§ **What is needed**:
Print exactly the lines below between the line holding "intros Hlt. destruct" and the line holding "intros Hi Hl", inclusive, and nothing more.

Dataset entries:
:::
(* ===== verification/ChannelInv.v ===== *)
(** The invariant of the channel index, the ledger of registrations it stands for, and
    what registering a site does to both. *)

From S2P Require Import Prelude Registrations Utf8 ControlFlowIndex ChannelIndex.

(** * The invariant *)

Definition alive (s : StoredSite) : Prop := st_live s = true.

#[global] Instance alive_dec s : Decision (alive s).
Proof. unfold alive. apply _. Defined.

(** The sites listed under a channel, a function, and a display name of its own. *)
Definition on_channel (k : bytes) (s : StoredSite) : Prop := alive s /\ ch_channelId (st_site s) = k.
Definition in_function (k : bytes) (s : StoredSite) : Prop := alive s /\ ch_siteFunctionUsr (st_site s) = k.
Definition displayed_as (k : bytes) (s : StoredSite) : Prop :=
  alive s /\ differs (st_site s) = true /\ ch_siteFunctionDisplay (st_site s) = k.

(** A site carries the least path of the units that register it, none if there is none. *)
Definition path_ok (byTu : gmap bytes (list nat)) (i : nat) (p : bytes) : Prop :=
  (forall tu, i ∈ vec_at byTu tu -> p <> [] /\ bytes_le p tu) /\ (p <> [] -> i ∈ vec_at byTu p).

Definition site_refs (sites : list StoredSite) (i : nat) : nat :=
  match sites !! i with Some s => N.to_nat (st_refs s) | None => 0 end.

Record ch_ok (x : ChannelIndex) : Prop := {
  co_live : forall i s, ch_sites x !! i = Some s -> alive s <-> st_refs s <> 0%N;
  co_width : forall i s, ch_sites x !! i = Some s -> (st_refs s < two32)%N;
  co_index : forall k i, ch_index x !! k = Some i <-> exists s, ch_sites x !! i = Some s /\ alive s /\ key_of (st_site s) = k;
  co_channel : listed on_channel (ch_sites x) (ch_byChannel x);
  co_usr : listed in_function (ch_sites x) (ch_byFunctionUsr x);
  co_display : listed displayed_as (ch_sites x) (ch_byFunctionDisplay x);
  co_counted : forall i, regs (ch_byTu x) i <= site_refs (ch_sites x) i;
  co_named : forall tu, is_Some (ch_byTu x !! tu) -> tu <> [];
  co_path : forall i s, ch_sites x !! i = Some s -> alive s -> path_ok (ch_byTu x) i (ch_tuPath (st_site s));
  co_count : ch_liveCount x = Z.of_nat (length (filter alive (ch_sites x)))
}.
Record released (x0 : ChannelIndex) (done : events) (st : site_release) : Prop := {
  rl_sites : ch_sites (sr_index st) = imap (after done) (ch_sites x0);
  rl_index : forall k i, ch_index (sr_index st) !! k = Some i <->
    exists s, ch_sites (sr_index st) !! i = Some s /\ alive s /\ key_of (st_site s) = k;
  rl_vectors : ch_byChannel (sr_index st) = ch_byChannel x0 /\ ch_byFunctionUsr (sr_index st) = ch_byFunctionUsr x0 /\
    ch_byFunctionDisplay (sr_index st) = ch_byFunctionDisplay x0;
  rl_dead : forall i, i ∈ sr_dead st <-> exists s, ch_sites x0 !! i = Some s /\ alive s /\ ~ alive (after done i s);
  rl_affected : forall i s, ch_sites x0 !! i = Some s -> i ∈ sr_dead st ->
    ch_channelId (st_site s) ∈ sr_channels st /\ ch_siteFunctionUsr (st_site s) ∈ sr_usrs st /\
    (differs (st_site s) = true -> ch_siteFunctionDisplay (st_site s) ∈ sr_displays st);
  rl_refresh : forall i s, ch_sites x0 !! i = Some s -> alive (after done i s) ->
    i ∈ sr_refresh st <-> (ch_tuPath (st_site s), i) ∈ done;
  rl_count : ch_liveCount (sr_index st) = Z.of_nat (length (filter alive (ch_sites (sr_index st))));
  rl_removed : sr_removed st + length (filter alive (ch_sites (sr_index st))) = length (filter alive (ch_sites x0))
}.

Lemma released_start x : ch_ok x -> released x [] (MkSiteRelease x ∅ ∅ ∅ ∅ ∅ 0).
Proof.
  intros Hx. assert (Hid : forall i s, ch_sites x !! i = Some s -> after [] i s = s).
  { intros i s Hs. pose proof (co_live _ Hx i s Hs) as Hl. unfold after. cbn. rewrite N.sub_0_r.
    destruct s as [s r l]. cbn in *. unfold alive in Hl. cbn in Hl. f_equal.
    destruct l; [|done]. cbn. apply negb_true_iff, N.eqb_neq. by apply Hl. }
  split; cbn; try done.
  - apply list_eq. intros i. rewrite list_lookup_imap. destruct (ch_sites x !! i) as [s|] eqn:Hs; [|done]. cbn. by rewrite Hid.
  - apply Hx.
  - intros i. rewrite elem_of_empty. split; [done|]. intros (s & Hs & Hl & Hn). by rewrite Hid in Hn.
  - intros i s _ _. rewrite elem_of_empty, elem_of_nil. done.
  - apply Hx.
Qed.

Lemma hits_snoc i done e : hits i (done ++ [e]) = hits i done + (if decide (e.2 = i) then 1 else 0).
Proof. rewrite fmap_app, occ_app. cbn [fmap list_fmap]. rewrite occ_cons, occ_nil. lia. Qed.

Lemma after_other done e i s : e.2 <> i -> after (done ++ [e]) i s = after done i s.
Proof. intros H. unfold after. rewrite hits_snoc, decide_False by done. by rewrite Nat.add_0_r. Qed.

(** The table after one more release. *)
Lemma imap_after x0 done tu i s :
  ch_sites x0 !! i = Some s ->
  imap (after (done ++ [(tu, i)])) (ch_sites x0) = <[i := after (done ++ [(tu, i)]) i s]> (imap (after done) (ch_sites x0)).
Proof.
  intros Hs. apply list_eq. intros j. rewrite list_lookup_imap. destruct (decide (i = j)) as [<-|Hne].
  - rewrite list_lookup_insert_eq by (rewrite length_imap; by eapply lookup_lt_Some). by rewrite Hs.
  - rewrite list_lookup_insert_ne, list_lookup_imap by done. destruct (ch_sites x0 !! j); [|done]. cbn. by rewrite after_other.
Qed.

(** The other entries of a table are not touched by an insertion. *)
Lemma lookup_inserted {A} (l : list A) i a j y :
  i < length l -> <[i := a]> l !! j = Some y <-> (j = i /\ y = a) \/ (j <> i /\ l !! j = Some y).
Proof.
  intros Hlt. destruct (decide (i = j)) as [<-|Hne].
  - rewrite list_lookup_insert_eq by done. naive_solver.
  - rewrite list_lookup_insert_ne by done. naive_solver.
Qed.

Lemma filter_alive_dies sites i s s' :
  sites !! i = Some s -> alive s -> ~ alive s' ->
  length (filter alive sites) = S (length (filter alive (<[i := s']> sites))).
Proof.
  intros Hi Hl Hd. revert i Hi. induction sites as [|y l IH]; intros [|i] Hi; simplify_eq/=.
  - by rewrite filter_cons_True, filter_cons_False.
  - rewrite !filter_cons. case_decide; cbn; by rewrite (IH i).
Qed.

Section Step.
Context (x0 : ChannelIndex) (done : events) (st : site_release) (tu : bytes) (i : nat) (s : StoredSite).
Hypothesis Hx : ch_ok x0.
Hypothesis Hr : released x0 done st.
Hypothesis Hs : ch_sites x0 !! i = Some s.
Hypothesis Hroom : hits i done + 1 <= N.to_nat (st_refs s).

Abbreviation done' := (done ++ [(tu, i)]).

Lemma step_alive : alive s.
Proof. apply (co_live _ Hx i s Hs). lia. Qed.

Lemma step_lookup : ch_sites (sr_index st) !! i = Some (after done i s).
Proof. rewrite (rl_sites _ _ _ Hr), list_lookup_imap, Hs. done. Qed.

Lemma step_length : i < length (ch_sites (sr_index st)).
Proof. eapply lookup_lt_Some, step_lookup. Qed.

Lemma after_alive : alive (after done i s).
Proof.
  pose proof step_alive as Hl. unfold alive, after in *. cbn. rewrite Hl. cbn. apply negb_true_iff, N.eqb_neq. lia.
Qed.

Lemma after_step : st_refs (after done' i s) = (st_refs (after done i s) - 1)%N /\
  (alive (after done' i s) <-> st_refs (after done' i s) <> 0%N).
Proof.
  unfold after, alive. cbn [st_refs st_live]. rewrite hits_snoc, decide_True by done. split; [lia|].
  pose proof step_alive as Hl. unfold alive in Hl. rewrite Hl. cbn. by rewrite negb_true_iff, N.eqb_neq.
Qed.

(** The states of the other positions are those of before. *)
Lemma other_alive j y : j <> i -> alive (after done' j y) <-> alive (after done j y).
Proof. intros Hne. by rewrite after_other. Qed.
:::
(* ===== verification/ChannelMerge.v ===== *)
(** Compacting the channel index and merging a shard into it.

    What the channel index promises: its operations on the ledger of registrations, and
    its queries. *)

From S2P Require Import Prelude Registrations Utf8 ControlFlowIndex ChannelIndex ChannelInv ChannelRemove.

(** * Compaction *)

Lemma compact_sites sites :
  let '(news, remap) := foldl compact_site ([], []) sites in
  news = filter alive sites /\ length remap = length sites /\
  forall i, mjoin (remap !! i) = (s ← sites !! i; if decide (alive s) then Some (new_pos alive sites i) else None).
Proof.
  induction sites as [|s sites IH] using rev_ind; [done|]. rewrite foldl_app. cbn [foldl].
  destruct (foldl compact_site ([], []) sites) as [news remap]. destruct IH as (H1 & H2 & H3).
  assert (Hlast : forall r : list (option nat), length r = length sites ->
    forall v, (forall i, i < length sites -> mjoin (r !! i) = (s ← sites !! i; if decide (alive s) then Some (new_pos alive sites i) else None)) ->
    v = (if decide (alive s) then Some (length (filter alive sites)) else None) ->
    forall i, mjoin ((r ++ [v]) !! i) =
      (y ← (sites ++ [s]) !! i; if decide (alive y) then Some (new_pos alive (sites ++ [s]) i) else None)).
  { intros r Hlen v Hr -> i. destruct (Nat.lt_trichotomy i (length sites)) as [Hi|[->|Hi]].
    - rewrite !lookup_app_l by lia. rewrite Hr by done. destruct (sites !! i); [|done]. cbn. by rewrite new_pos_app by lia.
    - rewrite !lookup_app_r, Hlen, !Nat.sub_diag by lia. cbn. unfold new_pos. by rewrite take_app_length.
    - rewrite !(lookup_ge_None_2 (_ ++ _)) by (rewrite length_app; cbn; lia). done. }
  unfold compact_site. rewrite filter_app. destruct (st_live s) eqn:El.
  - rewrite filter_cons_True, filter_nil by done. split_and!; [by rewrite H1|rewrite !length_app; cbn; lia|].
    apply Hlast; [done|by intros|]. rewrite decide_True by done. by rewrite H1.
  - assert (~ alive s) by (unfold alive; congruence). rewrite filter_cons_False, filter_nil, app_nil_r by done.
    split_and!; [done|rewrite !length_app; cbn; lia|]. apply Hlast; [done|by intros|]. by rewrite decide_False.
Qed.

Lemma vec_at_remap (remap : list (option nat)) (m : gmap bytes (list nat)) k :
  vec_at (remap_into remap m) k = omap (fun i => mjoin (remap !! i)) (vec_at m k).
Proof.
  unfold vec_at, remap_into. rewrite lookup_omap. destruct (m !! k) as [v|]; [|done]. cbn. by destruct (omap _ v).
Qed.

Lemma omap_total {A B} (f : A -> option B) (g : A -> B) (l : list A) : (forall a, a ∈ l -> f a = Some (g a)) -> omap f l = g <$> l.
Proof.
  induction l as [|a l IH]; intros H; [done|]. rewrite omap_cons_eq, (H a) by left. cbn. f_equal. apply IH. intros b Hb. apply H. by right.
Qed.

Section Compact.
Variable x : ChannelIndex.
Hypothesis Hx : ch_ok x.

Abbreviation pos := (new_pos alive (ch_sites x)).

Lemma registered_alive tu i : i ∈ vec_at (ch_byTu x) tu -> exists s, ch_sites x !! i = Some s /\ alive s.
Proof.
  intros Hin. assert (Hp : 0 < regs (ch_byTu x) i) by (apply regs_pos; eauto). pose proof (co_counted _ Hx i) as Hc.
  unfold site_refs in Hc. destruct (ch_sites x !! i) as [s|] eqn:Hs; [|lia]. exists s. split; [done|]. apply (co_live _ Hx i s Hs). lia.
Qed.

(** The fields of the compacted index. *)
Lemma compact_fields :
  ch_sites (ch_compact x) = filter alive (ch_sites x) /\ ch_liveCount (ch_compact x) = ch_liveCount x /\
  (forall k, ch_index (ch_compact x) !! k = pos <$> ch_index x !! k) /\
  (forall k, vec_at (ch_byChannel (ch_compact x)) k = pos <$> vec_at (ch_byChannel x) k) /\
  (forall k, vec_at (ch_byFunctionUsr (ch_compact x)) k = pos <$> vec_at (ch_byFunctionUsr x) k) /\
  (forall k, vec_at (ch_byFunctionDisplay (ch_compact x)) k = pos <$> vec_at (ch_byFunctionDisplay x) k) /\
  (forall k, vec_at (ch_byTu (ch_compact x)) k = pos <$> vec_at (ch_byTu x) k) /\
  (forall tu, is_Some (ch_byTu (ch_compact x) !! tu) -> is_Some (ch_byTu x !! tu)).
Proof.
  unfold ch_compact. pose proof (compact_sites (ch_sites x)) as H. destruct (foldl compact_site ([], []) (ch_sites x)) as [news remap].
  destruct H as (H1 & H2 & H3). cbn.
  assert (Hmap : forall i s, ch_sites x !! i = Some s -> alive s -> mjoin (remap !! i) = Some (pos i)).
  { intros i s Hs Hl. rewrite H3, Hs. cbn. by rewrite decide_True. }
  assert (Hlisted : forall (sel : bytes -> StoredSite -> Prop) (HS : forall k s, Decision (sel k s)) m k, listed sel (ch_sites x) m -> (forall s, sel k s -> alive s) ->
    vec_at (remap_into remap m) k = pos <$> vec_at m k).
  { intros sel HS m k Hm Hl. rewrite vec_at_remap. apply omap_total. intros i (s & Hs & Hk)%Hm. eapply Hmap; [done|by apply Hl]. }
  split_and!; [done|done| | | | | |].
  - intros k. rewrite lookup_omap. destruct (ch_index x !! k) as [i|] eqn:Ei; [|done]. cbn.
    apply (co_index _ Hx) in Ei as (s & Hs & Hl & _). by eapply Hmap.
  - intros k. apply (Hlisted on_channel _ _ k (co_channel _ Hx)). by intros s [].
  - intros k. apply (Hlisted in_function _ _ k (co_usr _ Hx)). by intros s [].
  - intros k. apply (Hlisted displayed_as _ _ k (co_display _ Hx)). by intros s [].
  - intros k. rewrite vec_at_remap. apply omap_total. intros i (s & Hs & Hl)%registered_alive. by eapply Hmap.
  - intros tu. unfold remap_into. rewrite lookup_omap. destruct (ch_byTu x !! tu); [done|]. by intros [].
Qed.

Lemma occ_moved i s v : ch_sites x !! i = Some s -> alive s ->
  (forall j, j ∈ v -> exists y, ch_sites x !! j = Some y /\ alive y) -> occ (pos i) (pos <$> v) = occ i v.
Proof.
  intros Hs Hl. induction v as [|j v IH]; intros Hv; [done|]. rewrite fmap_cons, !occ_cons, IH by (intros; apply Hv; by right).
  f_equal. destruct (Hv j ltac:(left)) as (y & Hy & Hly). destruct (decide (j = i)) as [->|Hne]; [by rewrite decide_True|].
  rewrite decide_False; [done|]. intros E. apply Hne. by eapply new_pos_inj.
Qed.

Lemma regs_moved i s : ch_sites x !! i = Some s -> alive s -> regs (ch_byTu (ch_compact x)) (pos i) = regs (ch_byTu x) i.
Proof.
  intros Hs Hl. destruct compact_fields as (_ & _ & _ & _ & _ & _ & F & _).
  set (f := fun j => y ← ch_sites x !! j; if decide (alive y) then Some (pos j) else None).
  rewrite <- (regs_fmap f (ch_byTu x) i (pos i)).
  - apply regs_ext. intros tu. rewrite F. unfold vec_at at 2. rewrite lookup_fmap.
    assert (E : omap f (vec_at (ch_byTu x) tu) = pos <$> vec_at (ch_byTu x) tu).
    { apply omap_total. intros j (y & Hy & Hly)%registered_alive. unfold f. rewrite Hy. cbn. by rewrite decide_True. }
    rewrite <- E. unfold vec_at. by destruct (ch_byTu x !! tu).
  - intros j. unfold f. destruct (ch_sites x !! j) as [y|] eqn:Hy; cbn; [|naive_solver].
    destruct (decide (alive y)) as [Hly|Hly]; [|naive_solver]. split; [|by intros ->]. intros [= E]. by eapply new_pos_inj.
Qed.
:::
§ **Result of the task**:
  intros Hlt. destruct (decide (i = j)) as [<-|Hne].
  - rewrite list_lookup_insert_eq by done. naive_solver.
  - rewrite list_lookup_insert_ne by done. naive_solver.
Qed.

Lemma filter_alive_dies sites i s s' :
  sites !! i = Some s -> alive s -> ~ alive s' ->
  length (filter alive sites) = S (length (filter alive (<[i := s']> sites))).
Proof.
  intros Hi Hl Hd. revert i Hi. induction sites as [|y l IH]; intros [|i] Hi; simplify_eq/=.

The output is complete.